Looked around and found a few similar questions but none of them were the same. Most had to do with the constructor or destructor. This issue is, more than likely, a result of my rusty C++ linker memory (picking it back up after a few years).
I'll keep it real simple since this is probably a basic misunderstanding of the linker:
data.h
#pragma once
namespace test {
class Data_V1 {
public:
// some getters/setters
int getData() { return _d; }
void setData( int d ) { _d = d; }
private:
// some data
int _d;
};
}
builder.h
#pragma once
namespace test {
template <class V>
class Builder {
public:
void build();
};
}
builder.cpp
#include <iostream>
#include "builder.h"
namespace test {
template<class V>
void Builder<V>::build() {
std::cout << "Insert building logic" << std::endl;
}
}
main.cpp
#include "builder.h"
#include "data.h"
using namespace test;
int main(int argc, char* argv[]) {
Builder<Data_V1> b;
b.build();
}
compiling:
g++ -Wall -ansi -pedantic -c builder.cpp
g++ -Wall -ansi -pedantic -c main.cpp
g++ -Wall -ansi -pedantic -o main main.o builder.o
Link error:
Undefined symbols for architecture x86_64:
"test::Builder<test::Data_V1>::build()", referenced from:
_main in main.o
ld: symbol(s) not found for architecture x86_64
collect2: ld returned 1 exit status
Any help would be appreciated!
Template definitions need to be visible to all translation units.

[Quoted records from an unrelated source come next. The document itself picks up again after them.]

(* ===== verification/LiveSpec.v ===== *)
(** * What live readers are promised

    The invariant of the interleaving model of Live.v: readers are counted, every
    delivery continues the one before it, and a reader never sleeps on something to
    read unless a wake is on its way. Then the theorems about live reads, and the
    runs that show where the promises of the comments are not kept. *)

From S2P Require Import Prelude.
From S2P Require Import Bytes.
From S2P Require Import Keys.
From S2P Require Import Meta.
From S2P Require Import Offset.
From S2P Require Import Storage.
From S2P Require Import Loads.
From S2P Require Import Read.
From S2P Require Import LiveCache.
From S2P Require Import Streamer.
From S2P Require Import Http.
From S2P Require Import Sse.
From S2P Require Import Live.

(** ** Lemmas: content *)

(** A read's content does not depend on how far the stream goes on. *)
Lemma content_from_extend L o T T' :
  Seq o ≤ T → (Seq o = T → Byte o = 0) → T ≤ T' →
  content_from L o T' = content_from L o T ++ concat (payloads L T T').
Proof.
  intros Hle Hz HT. unfold content_from. destruct (decide (Seq o < T)) as [Hlt|].
  - rewrite decide_True by lia. rewrite (payloads_app L (Seq o + 1) T T') by lia.
    by rewrite concat_app, app_assoc.
  - assert (Seq o = T) as HS by lia. rewrite (Hz HS). case_decide as Hd.
    + rewrite (payloads_cons L T T') by lia. subst T. done.
    + by rewrite payloads_nil by lia.
Qed.

(** What a binary read returns, whatever is appended after its tail. *)
Lemma binary_read_extend L start T limit body next utd T' :
  binary_read L start T limit body next utd → Seq start < T → T ≤ T' →
  body ++ content_from L next T' = content_from L start T'.
Proof.
  intros [Hc _ _ _ _ Hn _] Hlt HT. destruct (Hn Hlt) as [Hle Hz].
  rewrite (content_from_extend L next T T'), (content_from_extend L start T T') by lia || done.
  by rewrite app_assoc, Hc.
Qed.

Definition read_ok (L : Z → bytes) (isJSON : bool) (limit : Z) (start : Offset) (T : Z)
    (body : bytes) (next : Offset) (upToDate : bool) : Prop :=
  if isJSON then json_read L start T limit body next upToDate
  else binary_read L start T limit body next upToDate.

(** What the cache returns is such a read too. *)
Lemma cached_read_ok L isJSON limit a b c c' start T r :
  cache_holds L c a b → 0 ≤ Seq start → T < 2^63 →
  tryRead c isJSON start T limit = (c', Some r) →
  c' = hit c ∧ read_ok L isJSON limit start T r.1.1 r.1.2 r.2.
Proof.
  intros Hc HS HT Htry.
  apply (tryRead_hit L c a b) in Htry as (-> & HB & [? Hlt] & _ & Hsz & ->); [|done..].
  split; [done|]. unfold read_ok. cbn [fst snd].
  assert (Hsize : len (concat (payloads L (Seq start) T)) = size L (Seq start) T) by done.
  destruct isJSON.
  - split; cbn [Seq Byte]; try done; try lia.
  - destruct start as [q B]; cbn [Seq Byte] in *. subst B.
    split; cbn [Seq Byte]; unfold offset_lt; cbn [Seq Byte]; rewrite ?Hsize; try done; try lia.
    rewrite (content_from_done L {| Seq := T; Byte := 0 |} T), app_nil_r by done.
    symmetry. by apply content_from_payloads.
Qed.

(** ** Lemmas: offsets stay offsets *)

Section offsets.
  Context {S : Type} `{StorageLaws S}.

Lemma readRange_offset_ok (s : S) id ff fo isJSON start T limit body next utd :
  0 ≤ Byte start →
  readRange s id ff fo isJSON start T limit = Ok (body, next, utd) → 0 ≤ Byte next.
Proof.
  intros Hs Hr. destruct isJSON; [|by eapply readRange_byte]. revert Hr. unfold readRange.
  case_decide; [intros Hr; run_result in Hr; by simplify_eq|].
  intros (segs & _ & Hr)%result_bind_Ok. unfold readSegmentsJSON in Hr.
  apply result_bind_Ok in Hr as ([recs n] & _ & Hr). run_result in Hr. by simplify_eq.
Qed.

End offsets.

(** ** The invariant *)

(** The payloads delivered so far. *)
Definition bodies (outs : list live_out) : list bytes :=
  omap (λ o, match o with OutData _ _ body _ _ => Some body | _ => None end) outs.

Section invariant.
  Context {S : Type} `{StorageLaws S}.
  Context (id forkedFrom forkOffset : Z) (isJSON : bool) (maxReadBytes window : Z).
  Context (L : Z → bytes) (Hmax : 0 < maxReadBytes).
  Abbreviation step := (lstep id forkedFrom forkOffset isJSON maxReadBytes window L).
  Abbreviation logged := (holds_log id forkedFrom forkOffset L).
  Implicit Types sh : shared S.

(** A wake is on its way: the writer has yet to decide, a timer is armed, or its
    goroutine is running; or the streamer is stopped, which wakes everyone. *)
Definition waker_busy (w : liveWaker) : Prop :=
  wk_due w ≠ None ∨ wk_expired w ≠ 0%nat ∨ wk_firing w ≠ 0%nat.
Definition publishing (pc : writer_pc) : bool :=
  match pc with WIdle | WCache _ _ _ | WTail _ _ => false | _ => true end.
Definition coming sh : Prop :=
  sh_stop sh = true ∨ publishing (sh_writer sh) = true ∨ waker_busy (sh_waker sh).

(** What a reader has loaded, against the current state. *)
Definition loaded sh (wc : nat) (tail : Z) : Prop :=
  (wc ≤ sh_chan sh)%nat ∧ 0 ≤ tail ≤ sh_tail sh ∧ (wc = sh_chan sh → tail = sh_tail sh ∨ coming sh).
Definition loaded_closed sh (wc : nat) (closed : bool) : Prop :=
  (closed = true → sh_closed sh = true) ∧ (wc = sh_chan sh → closed = sh_closed sh ∨ coming sh).

Definition pc_ok sh (r : reader) : Prop :=
  match rd_pc r with
  | RNow => rd_out r = []
  | RChan | RIdle | REnd => True
  | RTail wc => (wc ≤ sh_chan sh)%nat
  | RClosed wc tail => loaded sh wc tail
  | RRead wc tail closed => loaded sh wc tail ∧ loaded_closed sh wc closed
  | RCheck wc tail closed body next upToDate =>
      loaded sh wc tail ∧ loaded_closed sh wc closed ∧
      (sh_stop sh = true ∨
       0 ≤ Byte next ∧ read_ok L isJSON maxReadBytes (rd_start r) tail body next upToDate)
  | RPark wc tail => loaded sh wc tail ∧ loaded_closed sh wc false ∧ tail ≤ Seq (rd_start r)
  end.

(** The deliveries are the content from where the reader began to where it is. *)
Definition delivered_ok (tail : Z) (r : reader) : Prop :=
  if isJSON
  then Seq (rd_from r) ≤ Seq (rd_start r) ∧
       ∃ pss, bodies (rd_out r) = wrapJSONArray <$> pss ∧
              concat pss = payloads L (Seq (rd_from r)) (Seq (rd_start r))
  else ∀ T, tail ≤ T →
       concat (bodies (rd_out r)) ++ content_from L (rd_start r) T = content_from L (rd_from r) T.

(** The other positions a reader reports have all been delivered. *)
Definition out_ok sh (start : Offset) (o : live_out) : Prop :=
  match o with
  | OutUpToDate tail => tail ≤ Seq start
  | OutClosed tail => tail ≤ Seq start ∧ sh_closed sh = true
  | _ => True
  end.

Record reader_ok sh (r : reader) : Prop := {
  ro_start : offset_ok (rd_start r);
  ro_delivered : delivered_ok (sh_tail sh) r;
  ro_out : Forall (out_ok sh (rd_start r)) (rd_out r);
  ro_pc : pc_ok sh r }.

Definition pending_tail sh : Z :=
  match sh_writer sh with WCache tail _ _ | WTail tail _ => tail | _ => sh_tail sh end.

Definition seg_ok sh : Prop :=
  match sh_writer sh with
  | WCache tail _ seg =>
      seg_payloads seg = [] ∨
      sh_tail sh < tail ∧
      seg = {| seg_firstSeq := sh_tail sh; seg_payloads := payloads L (sh_tail sh) tail |}
  | _ => True
  end.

Move the definition from the cpp to the header.
Builder.h
#pragma once
namespace test {
template <class V>
class Builder {
public:
void build();
};
template<class V>
void Builder<V>::build() {
std::cout << "Insert building logic" << std::endl;
}
}
Before you ask, no, there's no way to hide the implementation unless you know all possible specializations beforehand.
Templates represent a generalized form for the creation of a new class. If the implementation is not visible, when you attempt to specialize the template, the compiler can't know what code to generate.